After a two-year investigation, a federal grand jury has been impaneled to review the activities of Douglas Rubsam, 32, who is suspected of stealing military property worth more than $100,000 and selling it via the online auction site, according to court records.
In an affidavit sworn by a Defense Criminal Investigative Service (DCIS) agent, Rubsam is accused of making “at least 42 sales of export-restricted military items to overseas buyers in at least 14 countries, including among others the People’s Republic of China (Hong Kong) and Russia.”
Rubsam allegedly sold “at least five types of export-restricted items,” including components for night vision goggles. According to DCIS Agent John Helsing, Rubsam frequently sold an item known as a Light Interference Filter Assembly (LIF), which “protects the optics inside the night vision goggles from being damaged by enemy lasers.” The LIF incorporates “sensitive and classified technologies that give the U.S. military and certain allies an advantage on the battlefield," Helsing added.
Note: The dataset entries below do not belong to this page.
Fixpoint observe_repairable (g : MultiGeneration) (network : NetworkObservation) (components : list Component)
    (observations : gmap string ContainerObservation) : prog E (res (gmap string ContainerObservation)) :=
  match components with
  | [] => pret (Ok observations)
  | c :: rest =>
      try* observed := observe_container (cm_ContainerID c) catch e => pret (Err e) in
      let continue := observe_repairable g network rest (<[cm_ID c := observed]> observations) in
      if negb (ob_Exists observed) then
        try* byName := observe_container (cm_ContainerName c) catch e => pret (Err e) in
        if ob_Exists byName
        then pret (Err (ErrMsg ("component " +:+ cm_ID c +:+ " expected name is occupied")))
        else continue
      else match repairable_matches g network c observed with
           | Err e => pret (Err e)
           | Ok _ => continue
           end
  end.

Definition observeRepairableGeneration (g : MultiGeneration)
    : prog E (res (gmap string ContainerObservation)) :=
  try* network := observe_network (mg_NetworkName g) catch e => pret (Err e) in
  if nw_Exists network && bool_decide (mg_NetworkID g <> "") && bool_decide (nw_ID network <> mg_NetworkID g)
  then pret (Err (ErrMsg "active network identity changed"))
  else observe_repairable g network (mg_Components g) ∅.

(** [observations[component.ID] = observed] for every component. *)
Fixpoint observe_all (components : list Component) (observations : gmap string ContainerObservation)
    : prog E (res (gmap string ContainerObservation)) :=
  match components with
  | [] => pret (Ok observations)
  | c :: rest =>
      try* observed := observe_container (cm_ContainerID c) catch e => pret (Err e) in
      observe_all rest (<[cm_ID c := observed]> observations)
  end.

(** ** One mutation of one component *)
Definition mutation_call (action id : string) : option (prog E (res unit)) :=
  if decide (action = "start") then Some (start_container id)
  else if decide (action = "stop") then Some (stop_container id)
  else if decide (action = "remove") then Some (remove_container id)
  else None.

(** The hooks around a call that returned [err]. *)
Definition dispatched_hooks (action component : string) (err : option error) : prog E (option error) :=
  run* h := runHook action component "after_dispatch" in
  match firstError err h with
  | None => runHook action component "after_mutation_success"
  | Some e => pret (Some e)
  end.

Definition mutation_hooks (action component : string) (err : option error) : prog E (option error) :=
  run* err := dispatched_hooks action component err in
  run* h := runHook action component "after_mutation_transport_error" in
  pret (firstError err h).

(** Before a mutation the container is the recorded one. *)
Definition owned_before (plan : MultiPlan) (c : Component) (before : ContainerObservation) : bool :=
  ob_Exists before && bool_decide (ob_ID before = cm_ContainerID c) &&
  bool_decide (ob_Name before = cm_ContainerName c) &&
  bool_decide (ob_ImageReference before = cm_Image c) &&
  owner_matches before (mp_InstallationID plan) (mp_Generation plan) &&
  bool_decide (cm_ConfigurationHash c = "" \/ observationHash sha before = cm_ConfigurationHash c).

(** The postcondition of a dispatched mutation is observed, not assumed. *)
Definition confirm_mutation (plan : MultiPlan) (c : Component) (action want : string)
    (mutationErr : option error) : prog E (res unit) :=
  run* observed := observe_container (cm_ContainerID c) in
  match observed with
  | Err observeErr =>
      run* _ := finish_step plan (cm_ID c) action "" OutcomeUnknown
                  (stableError mutationErr (Some observeErr)) in
      pret (Err (ErrUnknownOutcome (phaseForAction action) (first_error mutationErr observeErr)))
  | Ok observed =>
      let applied := if decide (action = "remove")
        then negb (ob_Exists observed) || bool_decide (ob_State observed = RuntimeMissing)
        else bool_decide (ob_State observed = want) in
      if negb applied then
        let detail := stableError mutationErr (Some (ErrMsg "observed postcondition not achieved")) in
        run* _ := finish_step plan (cm_ID c) action (ob_ID observed) ConfirmedAbsent detail in
        pret (Err (ErrMsg detail))
      else match mutationErr with
           | Some e =>
               run* _ := finish_step plan (cm_ID c) action (ob_ID observed) ConfirmedApplied (error_text e) in
               pret (Ok tt)
           | None => finish_step plan (cm_ID c) action (ob_ID observed) ConfirmedApplied ""
           end
  end.

Definition mutateExisting (plan : MultiPlan) (c : Component) (action want : string) : prog E (res unit) :=
  let ambiguous := pret (Err (ErrMsg "component ownership is ambiguous before mutation")) in
  try* before := observe_container (cm_ContainerID c) catch _e => ambiguous in
  if negb (owned_before plan c before) then ambiguous
  else
    try* _ := stepIntent plan (cm_ID c) action (cm_ContainerID c) catch e => pret (Err e) in
    run* h := runHook action (cm_ID c) "before_dispatch" in
    match h with
    | Some e => pret (Err e)
    | None =>
        try* _ := store (DispatchComponentStep plan (cm_ID c) action 1) catch e => pret (Err e) in
        match mutation_call action (cm_ContainerID c) with
        | None => pret (Err (ErrMsg "unsupported component mutation"))
        | Some call =>
            run* r := call in
            run* mutationErr := mutation_hooks action (cm_ID c) (opt_err r) in
            confirm_mutation plan c action want mutationErr
        end
    end.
In his affidavit, excerpted here, Helsing estimated, based on a review of eBay and PayPal records, that Rubsam “sold well over 200 LIFs.”
As with the other items sold by Rubsam, the LIFs are on the U.S. Munitions List and cannot legally be exported without a license issued by the Department of State. Control over the LIFs is so tight that when they reach the “end of its service life it must be destroyed completely, and cannot be transferred or re-utilized outside” the Department of Defense. Included in the restricted munitions Rubsam sold on eBay, Helsing reported, was part of an assembly “used to attach a 40mm grenade launcher to a rifle,” and a device “used in connection with the infrared aiming laser on a rifle.”
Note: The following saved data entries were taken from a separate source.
(* ===== verification/Repair.v ===== *)
(** * Repairs ([lifecycle/repair.go])

    The actions an administrator may request after a reconciliation: starting
    an exact active runtime, cleaning up exact non-active resources, and
    acknowledging that a retained generation is gone. *)

From S2P Require Import Prelude Protocol Exposure HelperDB Coordinator Containers LifecycleStore MultiStore ReconciliationStore Runner Reconciliation MultiRunner.
From stdpp Require Import base gmap strings list.
From Stdlib Require Import ZArith Lia.

Open Scope Z_scope.

Definition repairPlan (g : MultiGeneration) (operationID : string) (token : Z) : MultiPlan :=
  operation_plan g (mg_InstallationID g) operationID token (stored_plans (mg_Components g)).

Section repairer.
Context {E : Type} `{HostE : Host E} `{Ev : Evidence} (sha : string -> string).
Context (provider : option (@RuntimeIdentityProvider E)).

(** ** Exact identity *)
Definition transient_status (status : string) : bool :=
  bool_decide (status = "prepared" \/ status = "candidate" \/ status = "failed" \/ status = "cleanup_pending").

Definition exact_component (g : MultiGeneration) (c : Component) (n : NetworkObservation)
    (o : ContainerObservation) : res unit :=
  let detached := detached_after_failed_start sha g c n o in
  if bool_decide (cm_ConfigurationHash c <> "" /\ observationHash sha o <> cm_ConfigurationHash c) && negb detached
  then Err (ErrMsg "repair refused because component configuration changed")
  else if negb detached &&
          network_differs (transient_status (mg_Status g)) (mg_NetworkName g) (mg_NetworkID g) n o
  then Err (ErrMsg "repair refused because component network identity changed")
  else Ok tt.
In an interview today, Rubsam denied stealing the military items he sold on eBay and termed the criminal probe a “personal vendetta” on the part of the lead military investigator. Rubsam, who joined the Marines in early-2005, said that he left the corps last year with an honorable discharge. He is now managing a Virginia marina owned by his wife’s family.
The probe of Rubsam began in March 2008 when DCIS agents received a tip that government property--a LIF--was being sold on eBay. When agents subsequently questioned Rubsam at Camp Pendleton he claimed to have found dozens of LIFs in a “cardboard box…near a dumpster in his unit’s area on Camp Pendleton.” He later gave agents a box--which had “TRASH” written on it with a marker--containing 10 LIFs (but which, according to a Defense Logistics Agency label, originally contained 100 LIFs).
Rubsam acknowledged that “a Marine selling Marine gear” on eBay “looks funny,” but added that investigators had “no proof” of criminality on his part. He added that he had been unaware of export rules covering certain munitions.
Asked why such “sensitive and classified technologies” like the LIFs would be recklessly discarded as he claims, Rubsam said, “You’d be surprised what gets thrown out.” As for why he just did not turn the items over to his superiors, Rubsam said that he simply did not think of doing that.
According to Helsing’s affidavit, filed this week in U.S. District Court, military investigators have probable cause to believe that Rubsam has “engaged in the unlawful export” of munitions, lied to federal agents, and “knowingly engaged in monetary transactions involving criminally derived property.”
The government probe has recently moved into the grand jury phase, with agents seeking to subpoena Rubsam’s father-in-law to testify before that panel. However, when two DCIS agents tried to serve him with papers at his Virginia home in early-May, Rubsam’s 78-year-old relative allegedly pointed a gun at them. He was subsequently arrested and charged with a felony count of “assaulting, resisting, or impeding” government agents. (7 pages)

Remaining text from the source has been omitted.